The EPA stated that it would further the Biden administration’s goal of environmental justice for “disadvantaged communities” by mitigating climate change and heavily regulating methane output from oil and gas sites, according to a press release. The agency made the announcement as part of its latest National Enforcement and Compliance Initiatives statement, which it releases every four fiscal years, according to a memorandum on the initiative.
“EPA’s new national initiatives address urgent 21st century environmental problems, while upholding the rule of law to level the playing field for law-abiding companies and promoting a sustainable future for our children and grandchildren,” EPA Assistant Administrator for Enforcement and Compliance Assurance David M. Uhlmann said in the press release. “Working closely with our state partners, EPA enforcement efforts will mitigate climate change and limit exposure to the scourge of PFAS contamination, while addressing the reality that, for too long in the United States, the worst effects of pollution have plagued overburdened communities.”
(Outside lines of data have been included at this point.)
Lemma good_stub i c l : life_inv l -> good (EStub i c) l (in_stub_step SUP i c l).
Proof.
  intros Hl. unfold in_stub_step. destruct (l_tramp l !! i) as [[]|] eqn:Ht; try done.
  destruct (threads (core l) !! i) as [th|] eqn:Hth; [|done].
  pose proof (in_stub_early l i Hl Ht) as Hx. pose proof (rep_live l (early_rep l Hl Hx)) as Hlive.
  assert (good (EStub i c) l (lift_thread i (stub_step SUP i th c (core l)) l)) as Hg.
  { pose proof (inv_no_ub SUP (LThread i c) (core l) (li_core _ Hl)) as Hub. simpl in Hub. rewrite Hth in Hub.
    destruct (stub_step SUP i th c (core l)) as [| |s'] eqn:E; [done|done|]. simpl. intros (Hq & _).
    destruct (stub_step_frame _ _ _ _ _ _ E) as (p & sx & -> & Hts & Hw & Hc & _ & Hr).
    eapply (life_inv_lift l i TStub _ p Hl Ht); try done.
    - pose proof (inv_step SUP (LThread i c) (core l) (set_pc i p sx)) as H. simpl in H. rewrite Hth in H.
      apply H; [apply Hl|done|]. by split.
    - rewrite outs_set_pc. replace (outs sx) with (outs (core l)) by (unfold outs; by rewrite Hts).
      apply list_eq. intros j. destruct (decide (i = j)) as [<-|Hne].
      + rewrite list_lookup_alter_eq, list_lookup_insert_eq; unfold outs; [|by rewrite length_fmap; eapply lookup_lt_Some].
        by rewrite list_lookup_fmap, Hth.
      + by rewrite list_lookup_alter_ne, list_lookup_insert_ne.
    - exists (Thread (th_task th) (th_nr th) p). simpl. by rewrite list_lookup_alter_eq, Hts, Hth. }
  rewrite bool_decide_true, andb_false_r by done. by destruct Hx as [-> | ->].
Qed.

Lemma good_timer l : life_inv l -> good ETimer l (epoch_step l).
Proof.
  intros Hl.
  assert (past_wait (l_exit l) = true -> timer (core l) = TIdle false) as Hp.
  { intros H. pose proof (li_off _ Hl) as Hoff. unfold off_inv in Hoff.
    apply off_idle_out; [apply Hl|]. by destruct (l_exit l). }
  assert (good ETimer l (lift_core (timer_step (core l)) l)) as Hg.
  { pose proof (inv_no_ub SUP LTimer (core l) (li_core _ Hl)) as Hub. simpl in Hub.
    destruct (timer_step (core l)) as [| |s'] eqn:E; [done|done|]. simpl. intros (Hq & _).
    destruct (past_wait (l_exit l)) eqn:Hpw; [unfold timer_step in E; by rewrite Hp in E|].
    destruct (timer_step_frame _ _ E) as (Ho & Hw & Hc & Hr).
    unfold set_core, set_drv. rewrite (li_count _ Hl).
    apply (life_inv_move l s' (l_tramp l) Hl Hpw); [|by rewrite Ho; apply Hl|done|by apply off_same; [..|apply Hl]].
    eapply (inv_step SUP LTimer); [apply Hl|done|]. by split. }
  unfold epoch_step. destruct (l_exit l) eqn:Hx; try done. by rewrite Hp.
Qed.

Lemma going_off_step a s s' : inv s -> going_off s -> ctl_step a s = Next s' -> going_off s'.
Proof.
  intros Hi Hg Hs. pose proof (iv_ctl _ Hi) as Hct. unfold ctl_inv in Hct. unfold going_off, ctl_step in *.
  destruct (ctl s) eqn:E; try done; simpl in Hs.
  - by injection Hs as <-.
  - destruct (timer s); try done. by injection Hs as <-.
  - destruct (wake_up_queue _) as [[]|]; [|done]. by injection Hs as <-.
  - injection Hs as <-. simpl. by destruct (0 <? _).
  - by injection Hs as <-.
  - destruct (destroy_queue _) as [[]|]; [|done]. injection Hs as <-. simpl. tauto.
Qed.

Lemma good_ctl a l : life_inv l -> good (ECtl a) l (call_step a l).
Proof.
  intros Hl. unfold call_step.
  assert (l_exit l = XLoaded \/ l_exit l = XTurnOff -> good (ECtl a) l (lift_core (ctl_step a (core l)) l)) as Hg.
  { intros Hx. pose proof (inv_no_ub SUP (LCtl a) (core l) (li_core _ Hl)) as Hub. simpl in Hub.
    destruct (ctl_step a (core l)) as [| |s'] eqn:E; [done|done|]. simpl. intros (Hq & Ha & _).
    destruct (ctl_step_frame _ _ _ E) as (Ho & Hr).
    unfold set_core, set_drv. rewrite (li_count _ Hl).
    apply (life_inv_move l s' (l_tramp l) Hl); [by destruct Hx as [-> | ->]| |by rewrite Ho; apply Hl|done|].
    - eapply (inv_step SUP (LCtl a)); [apply Hl|done|]. split; [done|]. intros [= ->]. by apply Ha.
    - pose proof (li_off _ Hl) as Hoff. unfold off_inv in *. simpl.
      destruct Hx as [Hx|Hx]; rewrite Hx in *; [done|]. by eapply going_off_step; [apply Hl|..]. }
  destruct (l_exit l); auto; done.
Qed.

(** *** The interface *)

#[local] Abbreviation ioctl := (sysThrot_ioctl SUP tramp symbols kprobe kp0 ksym).

(** What any call of the interface can do to the driver. *)
Definition ioctl_effect (d d' : driver) : Prop :=
  d_store d' = d_store d /\ hook_inv (d_hook d') /\ text_ok (d_hook d') /\
  (exists U' P', store_rep F (d_mem d') (d_store d) U' P') /\
  (d_core d' = d_core d \/ turn_on_enter (d_core d) = Next (d_core d') \/ turn_off_enter (d_core d) = Next (d_core d')).

Section effect.
Context (d : driver) (U : gset user) (P : gset program).
Context (Hh : hook_inv (d_hook d)) (Ht : text_ok (d_hook d)) (Hr : store_rep F (d_mem d) (d_store d) U P).

Lemma effect_none : ioctl_effect d d.
Proof. split_and!; eauto. Qed.

Lemma effect_store k : wp k (fun _ σ' => exists U' P', store_rep F σ' (d_store d) U' P') (d_mem d) ->
  exists r d', on_store d k = Some (r, d') /\ ioctl_effect d d'.
Proof.
  intros (r & σ' & E & Hr')%wp_inv. unfold on_store. rewrite E. eexists _, _. split; [done|]. split_and!; auto.
Qed.

Lemma effect_user u op out arg :
  (forall F σ U x id, store_rep F σ (d_store d) U P -> F !! id = Some (OInt x) ->
     wp (op (d_store d) id) (fun r σ' => exists U', out U x r U' /\ store_rep F σ' (d_store d) U' P) σ) ->
  exists r d', on_store d (user_command u op (d_store d) arg) = Some (r, d') /\ ioctl_effect d d'.
Proof.
  intros Hop. apply effect_store. eapply wp_mono; [by apply (user_command_ok F (d_store d) u op out arg _ U P)|].
  simpl. intros r σ' (U' & _ & H). eauto.
Qed.

Lemma effect_program u op out arg :
  (forall F σ P x id, store_rep F σ (d_store d) U P -> F !! id = Some (OStr x) ->
     wp (op (d_store d) id) (fun r σ' => exists P', out P x r P' /\ store_rep F σ' (d_store d) U P') σ) ->
  exists r d', on_store d (program_command u op (d_store d) arg) = Some (r, d') /\ ioctl_effect d d'.
Proof.
  intros Hop. apply effect_store. eapply wp_mono; [by apply (program_command_ok F (d_store d) u op out arg _ U P)|].
  simpl. intros r σ' (P' & _ & H). eauto.
Qed.

Lemma effect_hooks u op arg :
  (forall id, exists r h', op id (d_hook d) = Some (r, h') /\ hook_inv h' /\ text_ok h') ->
  exists r d', on_hooks d (syscall_command u op arg) = Some (r, d') /\ ioctl_effect d d'.
Proof.
  intros Hop. destruct (syscall_command_ok u op arg F (d_store d) (d_mem d) U P (d_hook d) Hr) as (r & σ' & h' & E & Hr' & Ho).
  { intros id. destruct (Hop id) as (? & ? & -> & _). eauto. }
  unfold on_hooks. rewrite E. eexists _, _. split; [done|].
  assert (hook_inv h' /\ text_ok h') as [Hh' Ht'].
  { destruct Ho as [(_ & -> & _)|Ho]; [done|]. destruct (copy_int_from_user u arg) as [id|]; [|by destruct Ho as [-> _]].
    destruct (Hop id) as (? & ? & E1 & ?). rewrite Ho in E1. by injection E1 as <- <-. }
  split_and!; eauto.
Qed.

Lemma effect_core s' r : ctl (d_core d) = CIdle r ->
  turn_on_enter (d_core d) = Next s' \/ turn_off_enter (d_core d) = Next s' ->
  exists r d', on_core d (Next s') = Some (r, d') /\ ioctl_effect d d'.
Proof.
  intros Hc Hs. unfold on_core. eexists _, _. split; [done|]. split_and!; eauto.
Qed.
End effect.

Lemma ioctl_total u uid cmd arg d U P r : hook_inv (d_hook d) -> text_ok (d_hook d) ->
  store_rep F (d_mem d) (d_store d) U P -> ctl (d_core d) = CIdle r ->
  exists r d', ioctl u uid cmd arg d = Some (r, d') /\ ioctl_effect d d'.
Proof.
  intros Hh Ht Hr Hc. unfold sysThrot_ioctl.
  assert (forall k, (exists r d', k = Some (r, d') /\ ioctl_effect d d') ->
    exists r d', (if check_root_user uid =? 0 then Some (Ret (- EPERM), d) else k) = Some (r, d') /\ ioctl_effect d d') as Hg.
  { intros k Hk. destruct (check_root_user uid =? 0); [|done]. eexists _, _. split; [done|]. exact (effect_none d U P Hh Ht Hr). }
  destruct (cmd =? _).
  { apply Hg, (effect_user d U P Hh Ht Hr u add_user_to_store add_user_outcome arg). intros F' σ U0 x id. apply add_user_ok. }
  destruct (cmd =? _).
  { apply Hg, (effect_user d U P Hh Ht Hr u remove_user_from_store remove_outcome arg). intros F' σ U0 x id. apply remove_user_ok. }
  destruct (cmd =? _).
  { apply Hg, (effect_program d U P Hh Ht Hr u add_program_to_store add_program_outcome arg). intros F' σ P0 x id. apply add_program_ok. }
  destruct (cmd =? _).
  { apply Hg, (effect_program d U P Hh Ht Hr u remove_program_from_store remove_outcome arg). intros F' σ P0 x id. apply remove_program_ok. }
  destruct (cmd =? _).
  { apply Hg, (effect_hooks d U P Hh Ht Hr). intros id.
    destruct (installProbe_total SUP NR tramp symbols kprobe kp0 ksym Hpf id _ Hh) as (x & h' & E & Hi' & _).
    exists x, h'. split; [exact E|]. split; [exact Hi'|]. exact (install_text_ok id _ x h' Hh Ht E). }
  destruct (cmd =? _).
  { apply Hg, (effect_hooks d U P Hh Ht Hr). intros id.
    destruct (removeProbe_total SUP NR tramp symbols kprobe kp0 ksym Hpf id _ Hh) as (x & h' & E & Hi' & _).
    exists x, h'. split; [exact E|]. split; [exact Hi'|]. exact (remove_text_ok id _ x h' Hh Ht E). }
  destruct (cmd =? _); [apply Hg|].
  { unfold turn_on_enter. rewrite Hc. eapply (effect_core d U P Hh Ht Hr); [exact Hc|]. left. unfold turn_on_enter. by rewrite Hc. }
  destruct (cmd =? _); [apply Hg|].
  { unfold turn_off_enter. rewrite Hc. eapply (effect_core d U P Hh Ht Hr); [exact Hc|]. right. unfold turn_off_enter. by rewrite Hc. }
  eexists _, _. split; [done|]. exact (effect_none d U P Hh Ht Hr).
Qed.

(** Starting a call changes only the controller. *)
Lemma enter_frame s s' : turn_on_enter s = Next s' \/ turn_off_enter s = Next s' ->
  threads s' = threads s /\ reg s' = reg s.
Proof. unfold turn_on_enter, turn_off_enter. destruct (ctl s); intros [Hs|Hs]; try done; by injection Hs as <-. Qed.

Lemma inv_enter_ctl s s' : inv s -> quiet s' -> turn_on_enter s = Next s' \/ turn_off_enter s = Next s' -> inv s'.
Proof.
  intros Hi Hq [Hs|Hs].
  - eapply (inv_step SUP LOn); [done|done|]. by split.
  - eapply (inv_step SUP LOff); [done|done|]. by split.
Qed.

Lemma good_ioctl u uid cmd arg l : life_inv l ->
  good (EIoctl u uid cmd arg) l (ioctl_step SUP tramp symbols kprobe kp0 ksym u uid cmd arg l).
Proof.
  intros Hl. unfold ioctl_step. destruct (l_exit l) eqn:Hx; try done. destruct (ctl (core l)) as [r0| | | | | | | | | |] eqn:Hc; try done.
  destruct (ioctl_total u uid cmd arg (l_drv l) _ _ r0 (li_hook _ Hl) (li_text _ Hl) (early_rep l Hl (or_introl Hx)) Hc)
    as (r & d & -> & Hs & Hh & Ht & (U' & P' & Hr) & Hcore).
  intros (Hq & _). simpl in Hq.
  assert (inv (d_core d) /\ threads (d_core d) = threads (core l)) as [Hinv Hth].
  { destruct Hcore as [-> |Hcore]; [by split; [apply Hl|]|]. split; [|by apply enter_frame].
    eapply inv_enter_ctl; [apply Hl|done|done]. }
  rewrite Hs in *. rewrite (registry_of_rep _ _ _ _ _ Hr). split; try done; simpl.
  - by apply (inv_step SUP (LRegister (Registry U' P')) (d_core d)); [done|done|split].
  - unfold outs. simpl. rewrite Hth. apply Hl.
  - apply Hl.
  - unfold store_inv, rep. simpl. by rewrite Hx.
  - unfold off_inv. simpl. by rewrite Hx.
  - unfold unhook_inv. simpl. by rewrite Hx.
  - by rewrite Hx.
  - unfold res_inv. simpl. by rewrite Hx.
Qed.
The agency pointed to extreme noncompliance with their laws in the United States and claimed there could be “potentially tens of thousands of tons of unlawful emissions of greenhouse gases [sic] and other pollutants,” according to the memo.
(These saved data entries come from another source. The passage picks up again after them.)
(** Without the proviso on the last reading of [sysThrot_stub_counter] the
    unload frees text a thread is about to run: once when a thread has
    executed the wrapper's call but not yet [lock incl], and once when it has
    executed [lock decl] but not yet [ret].  In both runs the module is gone
    and the thread's next instruction is in the freed text. *)
Theorem unload_race :
  (exists l, demo_live (ev_setup ++ [ECall 0 39] ++ ev_turn_off ++ ev_rest) demo_life = Go l /\
     l_exit l = XGone /\ l_tramp l = [TCalled 39] /\ demo_step (ETramp 0) l = Wrong) /\
  (exists l, demo_live (ev_setup ++ ev_turn_off ++ [ECall 0 39; ETramp 0; ETramp 0; ETramp 0] ++ ev_rest) demo_life = Go l /\
     l_exit l = XGone /\ l_tramp l = [TLeaving] /\ demo_step (ETramp 0) l = Wrong).
Proof.
  assert (forall es, match demo_live es demo_life with Go l => true | _ => false end = true ->
    exists l, demo_live es demo_life = Go l /\ Go l = demo_live es demo_life) as Hgo.
  { intros es H. destruct (demo_live es demo_life) as [| |l] eqn:E; try done. by exists l. }
  split.
  - destruct (Hgo (ev_setup ++ [ECall 0 39] ++ ev_turn_off ++ ev_rest)) as (l & E & Hl); [vm_compute; reflexivity|].
    exists l. split; [exact E|]. clear E. vm_compute in Hl. injection Hl as ->. repeat split.
  - destruct (Hgo (ev_setup ++ ev_turn_off ++ [ECall 0 39; ETramp 0; ETramp 0; ETramp 0] ++ ev_rest)) as (l & E & Hl);
      [vm_compute; reflexivity|].
    exists l. split; [exact E|]. clear E. vm_compute in Hl. injection Hl as ->. repeat split.
Qed.

(** *** Executing calm lives *)

Definition settledb (t : tramp_pc) : bool := match t with TCalled _ | TLeaving => false | _ => true end.

Definition calmb (e : event) (l l' : life) : bool :=
  quietb (core l') && match e, ctl (core l) with ECtl false, COnInit => false | _, _ => true end &&
  match l_exit l, l_exit l' with XWait, XRcu => forallb settledb (l_tramp l) | _, _ => true end.

Lemma calmb_ok e l l' : calmb e l l' = true -> calm e l l'.
Proof.
  unfold calmb, calm. intros [[Hq He]%andb_true_iff Hs]%andb_true_iff. split_and!.
  - apply (orderlyb_ok LTimer (core l) (core l')). unfold orderlyb. by rewrite Hq.
  - intros -> Hc. by rewrite Hc in He.
  - intros Hx Hx'. rewrite Hx, Hx' in Hs. apply Forall_forall. intros t Ht.
    rewrite forallb_forall in Hs. specialize (Hs t ltac:(by apply list_elem_of_In)). by destruct t.
Qed.

(** Events that must all be enabled, defined and calm. *)
Fixpoint live_calm (es : list event) (l : life) : option life :=
  match es with
  | [] => Some l
  | e :: es =>
      match demo_step e l with
      | Go l' => if calmb e l l' then live_calm es l' else None
      | _ => None
      end
  end.

Definition demo_after (es : list event) : life := default demo_life (live_calm es demo_life).

Lemma demo_lives es : match live_calm es demo_life with Some _ => true | None => false end = true ->
  lives 462 462 demo_tramp demo_symbols demo_kprobe (KpAddr 1) demo_ksym demo_life (demo_after es).
Proof.
  unfold demo_after. intros H.
  assert (forall l l', lives 462 462 demo_tramp demo_symbols demo_kprobe (KpAddr 1) demo_ksym demo_life l ->
    live_calm es l = Some l' ->
    lives 462 462 demo_tramp demo_symbols demo_kprobe (KpAddr 1) demo_ksym demo_life l') as Hr.
  { clear H. induction es as [|e es IH]; simpl; intros l l' Hl; [by intros [= <-]|].
    destruct (demo_step e l) as [| |l1] eqn:E; try done. destruct (calmb e l l1) eqn:Hc; [|done].
    apply IH. eapply lives_step; [done..|]. by apply calmb_ok. }
  destruct (live_calm es demo_life) as [l|] eqn:E; [|done]. simpl. eapply Hr; [apply lives_refl|done].
Qed.

Lemma demo_loaded :
  loaded 462 462 demo_tramp demo_symbols demo_kprobe (Results 0 0 0 true true true) 5 [demo_task] demo_init demo_module 3 ∅.
Proof.
  split.
  - vm_compute. reflexivity.
  - eexists. vm_compute. reflexivity.
  - reflexivity.
  - apply demo_init_wf.
  - reflexivity.
  - intros nr. unfold intercepted. destruct (demo_kprobe (demo_symbols nr)); done.
Qed.

(** ** Witnesses *)

(** After the whole life, with a call that was throttled and let through. *)
Definition demo_gone : life := demo_after (ev_setup ++ ev_pass ++ ev_turn_off ++ ev_rest).

Lemma module_life_safe_witness : l_tramp demo_gone = [TOut] /\ demo_step (ETramp 0) demo_gone <> Wrong.
Proof.
  split; [vm_compute; reflexivity|].
  apply (module_life_safe 462 462 demo_tramp demo_symbols demo_kprobe (KpAddr 1) demo_ksym demo_platform
    (Results 0 0 0 true true true) 5 [demo_task] demo_init demo_module 3 ∅ _ _ demo_loaded).
  apply demo_lives. vm_compute. reflexivity.
Defined.

(** User 1000 registered, getpid hooked, thread 0 in [stub]. *)
Definition demo_inside : life := demo_after (ev_setup ++ [ECall 0 39; ETramp 0; ETramp 0]).

Lemma components_agree_witness : l_counter demo_inside = 1 /\ l_counter demo_inside = count (l_tramp demo_inside) /\
  in_stub <$> l_tramp demo_inside = [true].
Proof.
  destruct (components_agree 462 462 demo_tramp demo_symbols demo_kprobe (KpAddr 1) demo_ksym demo_platform
    (Results 0 0 0 true true true) 5 [demo_task] demo_init demo_module 3 ∅ demo_inside demo_loaded) as (_ & H1 & H2 & _);
    [apply demo_lives; vm_compute; reflexivity|vm_compute; reflexivity|].
  split; [vm_compute; reflexivity|]. split; [exact H1|]. rewrite H2. vm_compute. reflexivity.
Defined.

(** The cleanup and the thread take turns. *)
Definition demo_turns (n : nat) : event := if Nat.even n then ECleanup else ETramp 0.

Lemma demo_turns_fair : fair demo_turns 1.
Proof.
  intros e k [-> |(i & Hi & ->)].
  - exists (2 * k)%nat. split; [lia|]. unfold demo_turns. by rewrite Nat.even_even.
  - exists (2 * k + 1)%nat. split; [lia|]. unfold demo_turns. rewrite Nat.even_odd.
    replace i with 0%nat by lia. done.
Qed.

(** A thread is in the trampoline when the cleanup starts. *)
Definition demo_leaving : life := demo_after (ev_setup ++ [ECall 0 39; ETramp 0] ++ ev_turn_off).

Lemma cleanup_terminates_witness : l_tramp demo_leaving = [TCounted 39] /\ exists n,
  l_exit (sched_run (advance 462 462 demo_tramp demo_symbols demo_kprobe (KpAddr 1) demo_ksym) demo_turns demo_leaving n) = XGone.
Proof.
  split; [vm_compute; reflexivity|].
  apply (cleanup_terminates 462 462 demo_tramp demo_symbols demo_kprobe (KpAddr 1) demo_ksym demo_platform
    (Results 0 0 0 true true true) 5 [demo_task] demo_init demo_module 3 ∅ demo_leaving demo_turns demo_loaded);
    [apply demo_lives; vm_compute; reflexivity|vm_compute; reflexivity|exact demo_turns_fair].
Defined.

Lemma cleanup_steps_loop_witness : exists n, demo_live (replicate n ECleanup) demo_leaving =
  match cleanup_hooks 462 462 demo_symbols demo_kprobe (KpAddr 1) demo_ksym (d_hook (l_drv demo_leaving)) with
  | Some h' => Go (set_exit XWait (set_hook h' demo_leaving))
  | None => Wrong
  end.
Proof.
  apply (cleanup_steps_loop 462 462 demo_tramp demo_symbols demo_kprobe (KpAddr 1) demo_ksym demo_leaving).
  vm_compute. reflexivity.
Defined.
End demo.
.@EPA’s new national enforcement and compliance initiatives address our nation’s most pressing environmental concerns, while ensuring a level playing field for law-abiding companies and a sustainable future for our children and grandchildren. https://t.co/Rew8X8oGm6
— Michael Regan, U.S. EPA (@EPAMichaelRegan) August 18, 2023
The EPA stated that these efforts would help align the agency with their broad Strategic Plan, which proposed sweeping regulations of widely-used items such as air conditioning units, refrigerators, cars and fossil fuel power plants over the next 15 years.
Although the agency said it would use civil enforcement in response to some emissions violations, it said it would rely on criminal enforcement to fight “significant noncompliance in specific industry sectors,” according to the memo. The EPA currently uses criminal enforcement to respond to “environmental crimes,” or instances where individuals knowingly by negligent action violate environmental law, according to the agency’s website.
EPA requested a budget of $12 billion in March 2023, a 19% increase from 2022 and their largest budget to date, to potentially rectify their employment shortage, according to the Federal News Network.